= Exercise =
Please copy, character for character, each line from the beginning of the listing to the line containing "as [Hl Hf].", including both.

☆ ☆ ☆

(** The same for the uplink: the round, the data of the first group, all data, and the modulation if there are any data. *)
Definition ul_gt (d : ue_data) (x y : Z) : bool :=
  let r z := largest (entry (round (ctrl d z)) 0) in
  let lcg0 z := entry (ul_buffer_info (tmpl d z)) 0 in
  negb (ul_out_of_sync (ctrl d x) =? 1) && negb (ul_out_of_sync (ctrl d y) =? 1) &&
  (if r x <? r y then true
   else if r y =? r x then
     if lcg0 x <? lcg0 y then true
     else if ul_total_buffer (tmpl d x) <? ul_total_buffer (tmpl d y) then true
     else if pre_assigned_mcs_ul (tmpl d x) <? pre_assigned_mcs_ul (tmpl d y) then 0 <? ul_total_buffer (tmpl d y)
     else false
   else false).

Lemma dl_gt_irrefl cqi d x : dl_gt cqi d x x = false.
Proof. unfold dl_gt. rewrite !Z.ltb_irrefl, Z.eqb_refl. apply andb_false_r. Qed.

Lemma ul_gt_irrefl d x : ul_gt d x x = false.
Proof. unfold ul_gt. rewrite !Z.ltb_irrefl, Z.eqb_refl. apply andb_false_r. Qed.

Lemma entry_get (l : list Z) i : (Z.to_nat i < length l)%nat -> 0 <= i -> aget l i = Ret (entry l (Z.to_nat i)).
Proof.
  intros Hl Hi. destruct (lookup_lt_is_Some_2 l (Z.to_nat i) Hl) as [v Hv]. unfold entry. rewrite Hv. by apply aget_ok.
Qed.

Section Decisions.
Context (m : eNB_MAC) (dl ul fr : list Z).
Hypothesis inv : mac_inv m dl ul fr.

Lemma rnti_ok x : x ∈ dl -> UE_RNTI (udata m) x = Ret (rnti (tmpl (udata m) x)).
Proof.
  intros Hx. destruct (mac_node _ _ _ _ x inv Hx) as (_ & E1 & E2 & _ & Hp). unfold UE_RNTI. rewrite E1. cbn [mbind cres_bind]. rewrite E2.
  cbn [mbind cres_bind]. by rewrite (proj2 (Z.ltb_lt _ _)).
Qed.

Lemma ctrl_get x : x ∈ dl -> aget (sched_ctrl (udata m)) x = Ret (ctrl (udata m) x) /\ length (round (ctrl (udata m) x)) = 1%nat.
Proof.
  intros Hx. destruct (mac_node _ _ _ _ x inv Hx) as (Hr & _). destruct (di_ctrl _ _ (mi_data _ _ _ _ inv)) as [Hl Hf].
  destruct (lookup_lt_is_Some_2 (sched_ctrl (udata m)) (Z.to_nat x)) as [c Hc]; [lia|]. unfold ctrl. rewrite Hc. cbn.
  split; [apply aget_ok; [lia|done]|]. exact (Forall_lookup_1 _ _ _ _ Hf Hc).
Qed.

Lemma takes_part_ok x : x ∈ dl ->
  takes_part m x = Ret (if ul_out_of_sync (ctrl (udata m) x) =? 1 then None else Some (rnti (tmpl (udata m) x))).
Proof.
  intros Hx. destruct (mac_node _ _ _ _ x inv Hx) as (_ & _ & _ & _ & Hp). unfold takes_part. rewrite (rnti_ok x Hx). cbn [mbind cres_bind].
  rewrite (proj2 (Z.eqb_neq _ _)) by (unfold NOT_A_RNTI; lia). by rewrite (proj1 (ctrl_get x Hx)).
Qed.

Lemma template_get x : x ∈ dl -> template_of m x = Ret (tmpl (udata m) x).
Proof. intros Hx. destruct (mac_node _ _ _ _ x inv Hx) as (_ & E1 & E2 & _). unfold template_of. rewrite E1. exact E2. Qed.

Lemma maxround_ok x : x ∈ dl -> maxround m (rnti (tmpl (udata m) x)) = Ret (largest (entry (round (ctrl (udata m) x)) 0)).
Proof.
  intros Hx. destruct (mac_node _ _ _ _ x inv Hx) as (Hr & _). destruct (ctrl_get x Hx) as [E Hl]. unfold maxround.
  change (zrange 0 (Z.to_nat MAX_NUM_CCs)) with [0]. cbn [for_each]. rewrite (find_UE_id_known _ _ _ _ x inv Hx). cbn [mbind cres_bind].
  rewrite u8_small by lia. rewrite E. cbn [mbind cres_bind]. rewrite entry_get by (cbn; lia). done.
Qed.

Lemma maxcqi_ok phy x : x ∈ dl -> is_Some (cqi_of phy 0 (rnti (tmpl (udata m) x))) ->
  maxcqi phy m x = Ret (largest (default 0 (cqi_of phy 0 (rnti (tmpl (udata m) x))))).
Proof.
  intros Hx [c Hc]. destruct (mac_node _ _ _ _ x inv Hx) as (Hr & _). pose proof (mi_data _ _ _ _ inv) as Hd. unfold maxcqi.
  rewrite (aget_ok _ _ 1) by (lia || by apply (di_nact_dl _ _ Hd)). cbn [mbind cres_bind]. change (zrange 0 (Z.to_nat 1)) with [0]. cbn [for_each].
  destruct (grid_get _ _ x (di_ord _ _ Hd) Hr) as (v & -> & _ & Hv). rewrite (di_ord_dl _ _ Hd x Hx) in Hv. injection Hv as <-. cbn [mbind cres_bind].
  rewrite (rnti_ok x Hx). cbn [mbind cres_bind]. unfold cqi_of in Hc |- *. destruct (get_UE_stats _ _ _) as [[st|]|]; try discriminate.
  cbn [mbind cres_bind]. by rewrite Hc, (aget_ok _ _ c).
Qed.

Lemma template_lengths x : x ∈ dl -> template_ok (tmpl (udata m) x).
Proof. intros Hx. by destruct (mac_node _ _ _ _ x inv Hx) as (_ & _ & _ & H & _). Qed.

☆ ☆ ☆

= Response =
(** The same for the uplink: the round, the data of the first group, all data, and the modulation if there are any data. *)
Definition ul_gt (d : ue_data) (x y : Z) : bool :=
  let r z := largest (entry (round (ctrl d z)) 0) in
  let lcg0 z := entry (ul_buffer_info (tmpl d z)) 0 in
  negb (ul_out_of_sync (ctrl d x) =? 1) && negb (ul_out_of_sync (ctrl d y) =? 1) &&
  (if r x <? r y then true
   else if r y =? r x then
     if lcg0 x <? lcg0 y then true
     else if ul_total_buffer (tmpl d x) <? ul_total_buffer (tmpl d y) then true
     else if pre_assigned_mcs_ul (tmpl d x) <? pre_assigned_mcs_ul (tmpl d y) then 0 <? ul_total_buffer (tmpl d y)
     else false
   else false).

Lemma dl_gt_irrefl cqi d x : dl_gt cqi d x x = false.
Proof. unfold dl_gt. rewrite !Z.ltb_irrefl, Z.eqb_refl. apply andb_false_r. Qed.

Lemma ul_gt_irrefl d x : ul_gt d x x = false.
Proof. unfold ul_gt. rewrite !Z.ltb_irrefl, Z.eqb_refl. apply andb_false_r. Qed.

Lemma entry_get (l : list Z) i : (Z.to_nat i < length l)%nat -> 0 <= i -> aget l i = Ret (entry l (Z.to_nat i)).
Proof.
  intros Hl Hi. destruct (lookup_lt_is_Some_2 l (Z.to_nat i) Hl) as [v Hv]. unfold entry. rewrite Hv. by apply aget_ok.
Qed.

Section Decisions.
Context (m : eNB_MAC) (dl ul fr : list Z).
Hypothesis inv : mac_inv m dl ul fr.

Lemma rnti_ok x : x ∈ dl -> UE_RNTI (udata m) x = Ret (rnti (tmpl (udata m) x)).
Proof.
  intros Hx. destruct (mac_node _ _ _ _ x inv Hx) as (_ & E1 & E2 & _ & Hp). unfold UE_RNTI. rewrite E1. cbn [mbind cres_bind]. rewrite E2.
  cbn [mbind cres_bind]. by rewrite (proj2 (Z.ltb_lt _ _)).
Qed.

Lemma ctrl_get x : x ∈ dl -> aget (sched_ctrl (udata m)) x = Ret (ctrl (udata m) x) /\ length (round (ctrl (udata m) x)) = 1%nat.
Proof.
  intros Hx. destruct (mac_node _ _ _ _ x inv Hx) as (Hr & _). destruct (di_ctrl _ _ (mi_data _ _ _ _ inv)) as [Hl Hf].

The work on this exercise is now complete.